As news emerged that Lou Ottens, the Dutch inventor of the cassette tape died aged 94, many felt a hint of nostalgia. For me, there was nothing better than making or receiving a homemade mixtape.
In the days before streaming music, mixtapes were the jam. We spent hours putting songs on a cassette painstakingly, decorating the label with descriptions, notes and jokes. There was an element of fun, personality, intimacy, and care to it.
We think back to having a Walkman as something cool, but in reality the Walkman would often run out of juice, hilariously your tracks would slow down until the tape would pitch to a stop. You couldn’t skip songs, the tape would sometimes get all tangled up, it was well-nigh time consuming to fix (a pencil to rewind helped things), and often times recording errors left random bleeps in tracks. There was little wonder that people moved quickly to CDs, then MiniDisc and finally digital music.
The mixtape stands the test of time as a method of curation (it would often feature the best of the best from a genre); as the hottest transmitter of new tracks ripped off the radio; and as a bond between friends and lovers. As important as the music, was the artwork, stickers and scribbles that would adorn the insert. Much like vinyl, there is a visual culture – you look at enough mixtapes and you can tell what is on them without listening.

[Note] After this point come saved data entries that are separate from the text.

Definition HeapTupleSatisfiesHistoricMVCC_xmax (htup : HeapTupleData) (s : SnapshotData) : V bool :=
  let* tuple := vtup in
  if tst (t_infomask tuple) HEAP_XMAX_INVALID then vret true
  else if HEAP_XMAX_IS_LOCKED_ONLY (t_infomask tuple) then vret true
  else
    let xM := if tst (t_infomask tuple) HEAP_XMAX_IS_MULTI then HeapTupleGetUpdateXid tuple
              else HeapTupleHeaderGetRawXmax tuple in
    if TransactionIdInArray xM (subxip s) then
      match resolve_cids htup with
      | None => vret true
      | Some (_, cmax) =>
          if cmax =? InvalidCommandId then vret true
          else if cmax >=? curcid s then vret true else vret false
      end
    else if TransactionIdPrecedes xM (xmin s) then
      if tst (t_infomask tuple) HEAP_XMAX_COMMITTED then vret false
      else let* c := TransactionIdDidCommit xM in vret (negb c)
    else if TransactionIdFollowsOrEquals xM (xmax s) then vret true
    else if TransactionIdInArray xM (xip s) then vret false
    else vret true.

Definition HeapTupleSatisfiesHistoricMVCC (htup : HeapTupleData) (s : SnapshotData) : V bool :=
  early (HeapTupleSatisfiesHistoricMVCC_xmin htup s) (HeapTupleSatisfiesHistoricMVCC_xmax htup s).

Definition HeapTupleSatisfiesVisibility (htup : HeapTupleData) (s : SnapshotData) : V (bool * SnapshotData) :=
  let keep := fun c : V bool => let* b := c in vret (b, s) in
  match snapshot_type s with
  | SNAPSHOT_MVCC => keep (HeapTupleSatisfiesMVCC s)
  | SNAPSHOT_SELF => keep HeapTupleSatisfiesSelf
  | SNAPSHOT_ANY => keep HeapTupleSatisfiesAny
  | SNAPSHOT_TOAST => keep HeapTupleSatisfiesToast
  | SNAPSHOT_DIRTY => HeapTupleSatisfiesDirty s
  | SNAPSHOT_HISTORIC_MVCC => keep (HeapTupleSatisfiesHistoricMVCC htup s)
  | SNAPSHOT_NON_VACUUMABLE => keep (HeapTupleSatisfiesNonVacuumable s)
  end.
(* ===== verification/Freeze.v ===== *)
(** * Freezing tuples

    The freezing part of [src/postgresql/src/backend/access/heap/heapam.c]: the plan that [heap_prepare_freeze_tuple] makes for a
    tuple, with the members of a multixact that must be kept, the checks before it is carried out and
    its execution.

    The functions read shared transaction state, as those of [Visibility] do, can report corruption, and
    contain assertions; a failed assertion ends the program and is [Panic] here. *)
From S2P Require Import Prelude TransactionId ItemPtr Bytes Page HeapTuple Snapshot Visibility.
Local Open Scope Z_scope.

(** ** Reading, failing, asserting *)

Definition F (A : Type) : Type := nat -> outcome (A * nat).
Definition fret {A} (a : A) : F A := fun t => Done (a, t).
Definition fbind {A B} (c : F A) (k : A -> F B) : F B := fun t => do (a, t) <- c t; k a t.
Definition fask {A} (f : nat -> A) : F A := fun t => Done (f t, S t).
Definition ferror {A} : F A := fun _ => Error.
Definition Assert (b : bool) : F unit := fun t => if b then Done (tt, t) else Panic.
(** A check on the header [h] that does not change it. *)
Definition on_header {A} (h : HeapTupleHeaderData) (c : V A) : F A := fun t => let (a, st) := c (VS t h false) in Done (a, clock st).

Declare Scope freeze_scope.
Notation "'let!' x := c 'in' k" := (fbind c (fun x => k)) (at level 10, x pattern, c at level 100, k at level 200) : freeze_scope.
Notation "c ;! k" := (fbind c (fun _ => k)) (at level 100, right associativity) : freeze_scope.
Local Open Scope freeze_scope.
(* ===== verification/FreezeSpec.v ===== *)
(** * What freezing does

    On a tuple whose ids lie within the limits of the table, [heap_prepare_freeze_tuple] reports no corruption, no assertion fails, and the plan,
    once checked and executed, leaves a tuple that means the same to everybody: frozen ids were seen as committed by all, a removed xmax had come
    to nothing.  The ids that stay are not older than the limits, and the trackers for [relfrozenxid] account for them. *)
From S2P Require Import Prelude TransactionId ItemPtr Bytes Page HeapTuple Snapshot Visibility VisibilitySpec VacuumSpec Freeze.
Local Open Scope Z_scope.
Local Open Scope freeze_scope.

(** ** Reasoning about the functions: they return, and the result satisfies [Q] *)

Definition fwp {A} (c : F A) (Q : A -> nat -> Prop) (t : nat) : Prop := exists a t', c t = Done (a, t') /\ Q a t'.

Lemma fwp_ret {A} (a : A) Q t : Q a t -> fwp (fret a) Q t.
Proof. intros H. by exists a, t. Qed.
Lemma fwp_bind {A B} (c : F A) (k : A -> F B) Q t : fwp c (fun a t' => fwp (k a) Q t') t -> fwp (fbind c k) Q t.
Proof. intros (a & t' & E & b & t'' & E' & H). exists b, t''. split; [|done]. unfold fbind. by rewrite E. Qed.
Lemma fwp_ask {A} (f : nat -> A) Q t : Q (f t) (S t) -> fwp (fask f) Q t.
Proof. intros H. by exists (f t), (S t). Qed.
Lemma fwp_assert b Q t : b = true -> Q tt t -> fwp (Assert b) Q t.
Proof. intros -> H. by exists tt, t. Qed.
Lemma fwp_mono {A} (c : F A) (Q Q' : A -> nat -> Prop) t : fwp c Q t -> (forall a t', Q a t' -> Q' a t') -> fwp c Q' t.
Proof. intros (a & t' & E & H) HQ. exists a, t'. auto. Qed.
Lemma fwp_on_header {A} h (c : V A) Q t : vwp c (fun a st => Q a (clock st)) (VS t h false) -> fwp (on_header h c) Q t.
Proof. unfold vwp, fwp, on_header. destruct (c (VS t h false)) as [a st]. intros H. by exists a, (clock st). Qed.

Ltac fstep :=
  lazymatch goal with
  | |- fwp (fbind _ _) _ _ => apply fwp_bind
  | |- fwp (fret _) _ _ => apply fwp_ret
  | |- fwp (fask _) _ _ => apply fwp_ask
  | |- fwp (did_commit _) _ _ => apply fwp_ask
  | |- fwp (Assert _) _ _ => apply fwp_assert
  end.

Owning a mixtape of say, the latest punk music from your neighbourhood, made you part of a tribe, it was often a badge of honour. Passing a mixtape to a crush, with all its hidden messages throughout the songs recorded therein, was the ultimate “I love you”. You could tell someone deep secrets without having to tell them in person; and if they didn’t like you back, it was still simply a tape with awesome music on it.
The world now is oversaturated with music, lost on platforms owned by corporations. Digital music has no soul. The mixtape, pressed and passed across neighbourhoods and communities, built genres, artists, movements. The humble cassette was the medium for everything from hip hop mixtapes, punk bootlegs, to pirate radio techno sets – a time capsule of culture, place, and feeling.
Thanks for the memories Lou.
懷緬mixtape
發明卡式錄音帶的荷蘭工程師奧滕斯(Lou Ottens)日前離世,享年94歲。消息一出,不少人在惋惜之中亦感到一絲懷緬之情。而對我而言,沒有任何事比錄製mixtape同收到mixtape更開心。
串流平台面世之前,mixtape大受追捧。由收製歌曲、貼上貼紙,再花盡心思寫上介紹、註釋,或者爛gag,每一餅錄音帶都是無數個鐘頭的心血結晶,是集歡樂、個性、情感、關懷的藝術品。
當年每個人都覺得帶住部Walkman好型,不過缺點是Walkman耗電速度快,聽着聽着歌曲會搞笑地越播越慢,最後走音到無電。Walkman沒有「跳歌」功能,而且時不時會「食帶」,每次都要花上好幾個鐘頭用支鉛筆慢慢手動回帶,錄歌過程亦不時出現雜訊和其他瑕疵。人們逐漸追捧CD,再轉移到MD,最後踏入數碼音樂年代亦不無道理。
Mixtape是鑑賞音樂的途徑(通常只有經典作品先有人願意錄製成mixtape),是將最新派台歌「dup落嚟」最潮的媒介,亦是朋友和戀人之間維繫的橋樑,這些原因都令mixtape 經得起時代洗禮,成為大家的集體回憶。除了收錄的歌曲,錄音帶上的畫作、貼紙、字句等裝飾,同樣是反映品味的細節。它跟黑膠碟一樣是一種視覺文化,基本上只要你見得多mixtape,就可以憑外觀知道它收錄了甚麼樣的歌曲。
Mixtape 亦是「埋堆」的門檻,擁有一餅有齊最新龐克歌曲的mixtape自然令你成為圈子中的一員,是身份的象徵。向心儀的對象贈送一盒隱含各種訊息的mixtape,憑歌寄意訴說心底話,簡直是告白的殺手鐧,即使對方只想跟你做朋友,mixtape仍然是充滿着首首好歌的禮物。
如今世界充斥着多得差點讓人吃不消的音樂,迷失於被企業壟斷的音樂平台中。數碼音樂缺乏靈魂,相反,曾經流傳於大街小巷的mixtape造就了音樂派別,塑造了藝術家,推動了社會;而不起眼的卡式錄音帶則成為了hip hop mixtape、「老翻」punk歌,以至地下電台techno音樂不可或缺的傳播媒介——是一個埋藏着文化、地方和情感的時間囊。
Lou ,感謝你為大家帶來美好的回憶。